Roubini Global Economics' table of trends (roubini.com/analysis/129876.php) shows a 40% likelihood of an " above-trend recovery" at 40%.  It also shows the possibility of a double-dip recession at 30%. The possibility of a "severe" double-dip is 10%, stagnation is at 12.5%, and financial collapse at 2.5%.

The possibility of a "classic", above-trend recovery -- the type that has heretofore been normal in US economic cycles -- is at 5%. In other words, the possibility of normality is 5%.

According to my admittedly un-scientific analysis of the table, the combined likelihood of things getting worse (double-dip, severe double-dip, and collapse) is 42.5%. The possibility of recovery, whether normal or slow, is 45%. Of course, that's less than 100%. The missing 12.5% is in a category titled "stagnation".

In event of stagnation, governments may well be tempted to keep interest rates low by buying government bonds, including their own. In fact, this is already happening; it's referred to as "monetizing the debt".  The government prints its own money and then finances its operation by purchasing the bonds it issues.

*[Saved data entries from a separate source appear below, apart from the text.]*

(* ===== verification/Threads.v ===== *)
(** * Threads: the thread class of the library and its synchronisation

    Models src/muduo/thread/Mutex.h, Condition.h, Thread.h and Thread.cpp as
    programs over any state that holds the objects.  [me] is the number of the
    thread that runs a program and [self] its kernel id.  Unlike the thread
    class of the logger (LogThread.v), [start] does not wait for the new
    thread.  Atomic.v models the counter of the threads created. *)

From Stdlib Require Import String.
From S2P Require Import Prelude Sync.
From S2P Require Atomic.

(** ** Mutex.h *)

Record MutexLock : Type := mkMutexLock {
  mutex_ : pthread_mutex;
  holder_ : Z;
}.

Definition MutexLock_new : MutexLock := mkMutexLock None 0.

Section mutex.
Context {S : Type} `{Lens S MutexLock} (me : nat) (self : Z).

Definition on_pthread (a : pthread_mutex → outcome pthread_mutex) : prog S :=
  act (outcome_lens (λ m : MutexLock,
    match a (mutex_ m) with
    | Blocked => Blocked
    | Go x => Go (mkMutexLock x (holder_ m))
    | Fault f => Fault f
    end)).
Definition set_holder (z : Z) : prog S := do_ (λ s, lset (mkMutexLock (mutex_ (lget s)) z) s).

Definition lock : prog S := (on_pthread (pthread_mutex_lock me) >> set_holder self)%prog.
Definition unlock : prog S := (set_holder 0 >> on_pthread (pthread_mutex_unlock me))%prog.
Definition isLockedByThisThread (s : S) : bool := holder_ (lget s) =? self.
Definition assertLocked : prog S := assert_that isLockedByThisThread.
(** [~MutexLock]. *)
Definition MutexLock_delete : prog S := assert_that (λ s, holder_ (lget s) =? 0).
End mutex.

(** ** Condition.h *)

Section condition.
Context {S : Type} `{Lens S MutexLock} `{Lens S pthread_cond} (me : nat).

Definition on_cond (a : pthread_mutex * pthread_cond → outcome (pthread_mutex * pthread_cond)) : prog S :=
  act (λ s : S,
    let m : MutexLock := lget s in
    match a (mutex_ m, lget s) with
    | Blocked => Blocked
    | Go (x, c) => Go (lset c (lset (mkMutexLock x (holder_ m)) s))
    | Fault f => Fault f
    end).

(** [wait] knows the pthread mutex only: [holder_] is left as it is. *)
Definition condition_wait : prog S :=
  (on_cond (pthread_cond_sleep me) >> on_cond (pthread_cond_wake me))%prog.

(** [notify], which wakes the thread chosen, and [notifyAll]. *)
Definition notify (choose : pthread_cond → nat) : prog S :=
  do_ (λ s, lset (pthread_cond_signal choose (lget s)) s).
Definition notifyAll : prog S := do_ (λ s, lset (pthread_cond_broadcast (lget s)) s).
End condition.

(** [clock]: [clock_gettime] at each moment. *)
Section timed.
Context {S : Type} `{Lens S MutexLock} `{Lens S pthread_cond} `{Lens S timed_wait} (me : nat) (clock : S → Z).

Definition timed_wake (s : S) : outcome S :=
  let m : MutexLock := lget s in
  let late := bool_decide (me ∈ (lget s : pthread_cond)) && (abstime (lget s) <=? clock s) in
  match (if late then pthread_cond_timeout me else pthread_cond_wake me) (mutex_ m, lget s) with
  | Blocked => Blocked
  | Go (x, c) =>
      Go (lset (mkTimedWait (abstime (lget s)) late) (lset c (lset (mkMutexLock x (holder_ m)) s)))
  | Fault f => Fault f
  end.

Definition waitForSeconds (seconds : Z) : prog S :=
  (do_ (λ s, lset (mkTimedWait (clock s + seconds) (timed_out (lget s))) s) >>
   on_cond (pthread_cond_sleep me) >> act timed_wake)%prog.

(** Once the time has come or the thread was woken, the wait ends as soon as the
    mutex is free, with the mutex, and returns whether it was not woken. *)
Lemma timed_wake_returns s :
  mutex_ (lget s : MutexLock) = None →
  me ∉ (lget s : pthread_cond) ∨ abstime (lget s) ≤ clock s →
  ∃ c, timed_wake s =
    Go (lset (mkTimedWait (abstime (lget s)) (bool_decide (me ∈ (lget s : pthread_cond))))
         (lset c (lset (mkMutexLock (Some me) (holder_ (lget s))) s))) ∧
    c ⊆ (lget s : pthread_cond) ∖ {[me]}.
Proof.
  intros Hm Hor. unfold timed_wake. rewrite Hm. case_bool_decide as Hin.
  - rewrite (proj2 (Z.leb_le _ _)) by (by destruct Hor). simpl. eexists. split; [done|]. set_solver.
  - simpl. unfold pthread_cond_wake. rewrite decide_False by done. simpl. eexists. split; [done|]. set_solver.
Qed.
End timed.

(** ** Thread.h and Thread.cpp *)

(** The thread-local variables. *)
Record CurrentThread : Type := mkCurrentThread {
  t_cachedTid : Z;
  t_threadName : bytes;
}.

Definition CurrentThread_init : CurrentThread := mkCurrentThread 0 (str "unnamedThread").

Definition tid (gettid : Z) : M CurrentThread Z :=
  c ← get;
  (if t_cachedTid c =? 0 then put (mkCurrentThread gettid (t_threadName c)) else mret ()) ;;
  gets t_cachedTid.

Definition isMainThread (gettid getpid : Z) : M CurrentThread bool := t ← tid gettid; mret (t =? getpid).

(** In the child of a fork, whose id is [gettid]. *)
Definition afterFork (gettid : Z) : M CurrentThread unit := put (mkCurrentThread gettid (str "main")).

(** The initialiser of the main thread. *)
Definition ThreadNameInitializer : M CurrentThread unit :=
  modify (λ c, mkCurrentThread (t_cachedTid c) (str "main")).

(** The cached id is the thread's own, before and after a fork. *)
Lemma tid_own gettid gettid' : gettid ≠ 0 →
  ∃ c c', tid gettid CurrentThread_init = Ok (gettid, c) ∧
    (afterFork gettid' ;; tid gettid') c = Ok (gettid', c').
Proof.
  intros Hne. exists (mkCurrentThread gettid (str "unnamedThread")), (mkCurrentThread gettid' (str "main")).
  split; [done|]. by destruct gettid'.
Qed.

Record Thread : Type := mkThread {
  started_ : bool;
  joined_ : bool;
  tid_ : Z;          (* *tid_ *)
  name_ : bytes;
  alive : bool;      (* the object, and so what the weak pointer of the new thread finds *)
  created : bool;    (* the new thread, its end, [pthread_detach] *)
  exited : bool;
  detached : bool;
  new_name : bytes;  (* its t_threadName *)
}.

(** [Thread::Thread], on the counter of the threads created. *)
Definition Thread_new (n : bytes) : M Z Thread :=
  Atomic.increment ;;
  mret (mkThread false false 0 n true false false false (str "unnamedThread")).

Section setters.
Context (t : Thread).
Definition set_started (b : bool) : Thread :=
  mkThread b (joined_ t) (tid_ t) (name_ t) (alive t) (created t) (exited t) (detached t) (new_name t).
Definition set_joined : Thread :=
  mkThread (started_ t) true (tid_ t) (name_ t) (alive t) (created t) (exited t) (detached t) (new_name t).
Definition set_tid (z : Z) : Thread :=
  mkThread (started_ t) (joined_ t) z (name_ t) (alive t) (created t) (exited t) (detached t) (new_name t).
Definition set_created (b : bool) : Thread :=
  mkThread (started_ t) (joined_ t) (tid_ t) (name_ t) (alive t) b (exited t) (detached t) (new_name t).
Definition set_exited : Thread :=
  mkThread (started_ t) (joined_ t) (tid_ t) (name_ t) (alive t) (created t) true (detached t) (new_name t).
Definition set_detached : Thread :=
  mkThread (started_ t) (joined_ t) (tid_ t) (name_ t) (alive t) (created t) (exited t) true (new_name t).
Definition set_dead : Thread :=
  mkThread (started_ t) (joined_ t) (tid_ t) (name_ t) false (created t) (exited t) (detached t) (new_name t).
Definition set_new_name (n : bytes) : Thread :=
  mkThread (started_ t) (joined_ t) (tid_ t) (name_ t) (alive t) (created t) (exited t) (detached t) n.
End setters.

Section thread.
Context {S : Type} `{Lens S Thread}.

Definition thread : S → Thread := lget.
Definition upd (f : Thread → Thread) : prog S := do_ (λ s, lset (f (lget s)) s).

(** [create_ok]: [pthread_create] succeeds. *)
Definition start (create_ok : bool) : prog S := (
  assert_that (λ s, negb (started_ (thread s))) >>
  upd (λ t, set_started t true) >>
  upd (λ t, set_created t create_ok) >>
  if_ (λ s, negb (created (thread s)))
    (upd (λ t, set_started t false) >> act (λ _, Fault Aborted)))%prog.

(** [ThreadData::runInThread] around the thread function. *)
Definition runInThread (gettid : Z) (func : prog S) : prog S := (
  upd (λ t, if alive t then set_tid t gettid else t) >>
  upd (λ t, match name_ t with [] => t | n => set_new_name t n end) >>
  func >>
  upd (λ t, set_new_name t (str "finished")))%prog.

(** The thread exists once [pthread_create] has made it. *)
Definition startThread (gettid : Z) (func : prog S) : prog S :=
  (until (λ s, created (thread s)) >> runInThread gettid func >> upd set_exited)%prog.

Definition join : prog S := (
  assert_that (λ s, started_ (thread s)) >>
  assert_that (λ s, negb (joined_ (thread s))) >>
  upd set_joined >>
  until (λ s, exited (thread s)))%prog.

(** [Thread::~Thread]. *)
Definition Thread_delete : prog S :=
  (if_ (λ s, started_ (thread s) && negb (joined_ (thread s))) (upd set_detached) >> upd set_dead)%prog.
End thread.

(** [start] returns before the new thread has stored its id: [tid()] is then
    still zero. *)
Example tid_after_start :
  let t0 := mkThread false false 0 [] true false false false (str "unnamedThread") in
  let c := final (S := Thread) (λ _ t, t) (Run <$> replicate 4 0%nat)
             (mkMachine [@start _ lens_id true; @startThread _ lens_id 4711 Ret] t0) in
  forallb is_ret (take 1 (threads c)) = true ∧ tid_ (shared c) = 0.
Proof. split; vm_compute; reflexivity. Qed.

As one may imagine, the consequences of these actions are not desirable.

Stagnation is itself a form of failure. If you lump it with the other negative outcomes, the likelihood of things staying bad or getting worse is 57.5%.

What about deflation, which this blog warned about previously? According to RGE, there's a 42.5% chance of some degree of deflation.

While examining these figures, it's wise to keep in mind that an unexpected shock, such as a major terrorist action or war, could have consequences of its own.

Finally, back to that 5% chance of a classic recovery from recession. When normality becomes statistically unlikely, it's time to reassess one's expectations. How does that play out in an average American's life?

Many people have investments through 401Ks and other retirement accounts, through mutual funds, or by individual purchase. Typically, a large portion of those investments will be in stocks. As we have noted before, stock prices may indeed be artificially inflated by government policies such as banning short selling. And please keep in mind that the market's behavior is NOT logical.

Are you willing to risk what wealth you may have by leaving it in stocks? Roubini himself currently invests no money in stocks. Consider very seriously whether or not you can place your faith in "normality" as we've known it.